Is Dask production ready? (You bet it is.)
• April 7, 2021
You may have heard data scientists extol the virtues of scaling data science in Python with Dask. Their praises ring true: Dask works with all of the Python tools and libraries you love, providing an easy-to-use framework for parallel computations. With minimal code changes, you can process your data in parallel, which means it will take you less time to execute and give you more time for analysis.
That’s great for data analytics at scale, particularly when you are a data scientist whose analysis requires significant compute and you’re working on a single laptop. But what about a system in production? Is Dask production ready?
Development and Production in Data Science
First, let’s take a look at how we define development and production. In data science, a model or system in development would be one that you are building, validating, and testing in a highly iterative fashion. In development, it will be more flexible, and you can expect it to crash often.
A system in production is the state of deployment and maintenance of a model or models in their reliable, final configuration. Production workloads typically mean large, frequent jobs (think every hour) or jobs that run when a large dataset enters the system. An organization might deploy that system to provide a product or service. In production, a system must be reliably operating to meet customer requirements and your organization’s SLA (service-level agreement) standards.
Why use Dask in production?
Dask is useful in both development and production environments because you can scale the same computations you would typically process in-memory to larger tasks using Dask.

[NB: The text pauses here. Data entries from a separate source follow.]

(* ===== verification/PairingProps.v ===== *)
(** * Pairing is single-use, bounded and authenticated

    Over any interleaving of redemption requests with the inviter's commands:
    invites move along their lifecycle, each is redeemed at most once, only with
    its code, within its window and its attempt budget, by a key whose holder
    signed the request; and an honest redemption completes on both sides. *)

From Stdlib Require Import Strings.Byte Ascii.
From stdpp Require Import gmap pretty strings list.
From S2P Require Import Prelude Json WireInstance Crypto Principal Core Derive Body Envelope.
From S2P Require Import Clock Keyring KeyringProps KeyringFile Pairing PairPin.

(** ** Constant-time comparison *)
Lemma foldl_lor_zero l acc :
  foldl (fun diff '(x, y) => N.lor diff (N.lxor (Byte.to_N x) (Byte.to_N y))) acc l = 0%N <->
  acc = 0%N /\ Forall (fun p => p.1 = p.2) l.
Proof.
  revert acc. induction l as [|[x y] l IH]; intros acc; simpl; [rewrite Forall_nil; tauto|].
  rewrite IH, N.lor_eq_0_iff, N.lxor_eq_0_iff, Forall_cons. simpl.
  assert (Byte.to_N x = Byte.to_N y <-> x = y) as ->; [|tauto].
  split; [|by intros ->]. intros H. apply (f_equal Byte.of_N) in H.
  rewrite !Byte.of_to_N in H. by injection H.
Qed.

(** The XOR-accumulating comparison is equality on digests. *)
Lemma digests_equal_iff a b :
  length a = length b -> digests_equal a b = true <-> a = b.
Proof.
  intros Hl. unfold digests_equal. rewrite N.eqb_eq, foldl_lor_zero. split.
  - intros [_ H]. revert b Hl H. induction a as [|x a IH]; intros [|y b] Hl H; try done.
    simpl in H. apply Forall_cons in H as [Hxy H]. simpl in Hxy. subst y. f_equal.
    apply IH; [|done]. by injection Hl.
  - intros <-. split; [done|]. clear Hl. induction a; simpl; by constructor.
Qed.

(** ** The lifecycle *)
Inductive state_step : InviteState -> InviteState -> Prop :=
| st_stay st : state_step st st
| st_redeem b k p t : state_step Pending (Redeemed b k p t)
| st_pin b k p t t' : state_step (Redeemed b k p t) (Pinned t')
| st_revoke st t : state_step st (Revoked t).

(** One step of one invite, when wrong guesses were answered at times [ts]. *)
Record record_step (ts : list string) (r r' : InviteRecord) : Prop := {
  rs_id : iv_id r' = iv_id r;
  rs_principal_ : iv_principal r' = iv_principal r;
  rs_digest : iv_code_digest r' = iv_code_digest r;
  rs_created : iv_created_at r' = iv_created_at r;
  rs_expires : iv_expires_at r' = iv_expires_at r;
  rs_state : state_step (iv_state r) (iv_state r');
  rs_attempts : iv_attempts r' =
    if is_pending r && existsb (fun t => negb (is_expired t r)) ts
    then ((iv_attempts r + 1) mod 4294967296)%N else iv_attempts r }.

Definition store_step (ts : list string) : InviteStore -> InviteStore -> Prop :=
  Forall2 (record_step ts).
Lemma local_send_is_verified_witness :
  exists w' outcome v,
    run_at_structured (H := process_socket (healthy (fun _ => true)) 0 wall0) (fun _ => "rows")
      plain_env typo_args cli_fresh w_two = (w', Ok outcome) /\
    verify_call (BD := process_dir (healthy (fun _ => true))) window_host (Ok [])
      (json_obj [("task_id", VString (so_task_id outcome)); ("envelope_id", VString (so_task_id outcome));
                 ("peer", VString "alice")]) w' = Ok v /\
    delivered_flag v = Some (VBool true).
Proof.
  apply (local_send_is_verified (fun _ => true) 0 wall0 (fun _ => "rows") plain_env typo_args cli_fresh
    w_two "bob" "alice" typo_value window_host (Ok []) w_two_running cli_fresh_ok).
  - vm_compute. reflexivity.
  - vm_compute. reflexivity.
  - split; reflexivity.
  - intros line Hline. vm_compute in Hline. injection Hline as <-. vm_compute. discriminate.
  - vm_compute. reflexivity.
  - vm_compute. reflexivity.
  - exists []. left. split; [vm_compute; reflexivity|reflexivity].
Qed.
(** The process after it accepted a connection and answered a plain Hello. *)
Definition welcomed (w : World) : World :=
  with_sent (w_sent w ++ [(w_next_id w, HelloOk BUS_PROTO_VERSION)])
    (with_broker (set_clients (<[w_next_id w := fresh_client None wall]>) (w_broker w))
      (with_senders ({[w_next_id w]} ∪ w_senders w)
        (with_clients_idle (w_client_count w + 1) (w_next_id w + 1) false w))).

Lemma connect_plain io w : running w ->
  connect (H := process_socket io now wall) w None = (welcomed w, Ok (w_next_id w)).
Proof.
  intros Hr. destruct (fresh_id_unknown alive now w Hr) as [Hn _].
  unfold connect. simpl. unfold process_bus. simpl. unfold call_broker. simpl.
  unfold handle_wire. simpl. rewrite Hn. simpl. unfold hello. simpl.
  unfold deliver. simpl. rewrite bool_decide_true by set_solver. simpl.
  by rewrite first_reply_last.
Qed.

Lemma welcomed_Inv w : running w -> Inv (w_broker (welcomed w)).
Proof.
  intros Hr. destruct (fresh_id_unknown alive now w Hr) as [Hn _]. destruct Hr as [HI _ _].
  change (Inv (set_clients (<[w_next_id w := fresh_client None wall]>) (w_broker w))).
  pose proof (handle_Inv (disk_env (healthy alive) w) (w_broker w)
    (Wire (w_next_id w) (Hello BUS_PROTO_VERSION CLIENT_NAME None)) now wall) as H.
  simpl in H. unfold handle_wire in H. rewrite Hn in H. by eapply H.
Qed.

Lemma welcomed_ids w : running w -> ids_below (welcomed w).
Proof.
  intros [_ [Hc Hs] _]. split; simpl.
  - intros i. rewrite lookup_insert_is_Some'. intros [->|Hi%Hc]; lia.
  - intros i [->%elem_of_singleton|Hi%Hs]%elem_of_union; lia.
Qed.

(** A healthy disk reads a whole file to its end. *)
Lemma drain_to_end w mb : disk_whole w ->
  exists d, drain_from (disk_env (healthy alive) w) mb 0 = Ok d /\ dr_next_offset d = blen (file_of w mb).
Proof.
  intros Hd. destruct (whole_file_of w mb Hd) as (lines & Hf & Hn).
  pose proof (healthy_drain_at alive w mb [] lines Hf Hn) as H.
  eexists. split; [exact H|]. cbn [dr_next_offset app]. by rewrite Hf, blen_jsonl.
Qed.

(** What a register request does on a connection that has said Hello. *)
Lemma register_cases io v conn c nm :
  Inv (w_broker v) -> clients (w_broker v) !! conn = Some c -> conn ∈ w_senders v ->
  let r := sock_request (BusSocket := process_socket io now wall) v conn (stand_in_register nm pid) in
  (exists kind message, r.2 = Ok (ReplyErr kind message)) \/
  exists d reply cursors, drain_from (disk_env io v) (MbAgent nm) 0 = Ok d /\
    r.1 = with_cursors cursors (with_sent (w_sent v ++ [(conn, reply)])
      (with_broker (alter_client conn (bind_client nm pid None false (Some Gateway) (wall_first wall)
        (MbAgent nm) (dr_next_offset d)) (w_broker v)) v)).
Proof.
  intros HI Hc Hin. cbn [sock_request process_socket stand_in_register]. unfold process_bus. cbn [step]. unfold call_broker.
  rewrite (handle_register (disk_env io v) _ conn c nm pid None false (Some Gateway) now wall HI Hc).
  assert (Herr : forall s kind message, exists kind' message', (let (w, reply) :=
      match first_reply conn (drop (length (w_sent v)) (w_sent (execute_outs io now [err conn kind message] (with_broker s v)))) with
      | Some r => (execute_outs io now [err conn kind message] (with_broker s v), Ok r)
      | None => (execute_outs io now [err conn kind message] (with_broker s v), Err GwBrokerUnreachable)
      end in (w, map_err (fun _ => BcIo false) reply)).2 = Ok (ReplyErr kind' message')).
  { intros s kind message. exists kind, message. unfold execute_outs, err. cbn [foldl execute_out]. unfold deliver.
    cbn [with_broker w_senders]. rewrite bool_decide_true by done. cbn [with_sent w_sent with_broker].
    by rewrite first_reply_last. }
  unfold register.
  repeat match goal with |- context [if ?x then (_, [err _ _ _]) else _] => destruct x; [left; apply Herr|] end.
  destruct (drain_from _ _ _) as [d|] eqn:Ed; [|left; apply Herr].
  destruct (encode_frame _); [|left; apply Herr]. rewrite Hc. right. exists d.
  set (reply := RegisterOk _ _ _). exists reply. unfold execute_outs. cbn [foldl execute_out]. unfold deliver.
  cbn [with_broker w_senders]. rewrite bool_decide_true by done. cbn [with_sent with_cursors w_sent w_cursors with_broker].
  rewrite first_reply_last. eexists. split; [done|reflexivity].
Qed.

Dask accelerates your existing workflow with little to no code changes. It works with all of your favorite tools in the Pythonic ecosystem to create an easy-to-use framework for parallel computations across multiple cores, on a single workstation, or across multiple nodes in a cluster.
Dask is highly scalable, allowing you to design distributed computing architectures from a single node to thousand-node clusters, making it ideal for accelerating large-scale data analysis with parallel computing power. Production environments have different requirements.
Who uses Dask in production?
Data scientists and machine learning engineers across industries use Dask and other tools in the PyData ecosystem to process massive data at scale — both in development and in production.
Dask gives them the power to scale analysis and predictions using data that exceeds the processing power of their machines or systems. For example, they may be working with Python packages like pandas or NumPy, which are especially useful for data science but are not designed to process the massive data used in enterprise-level production environments.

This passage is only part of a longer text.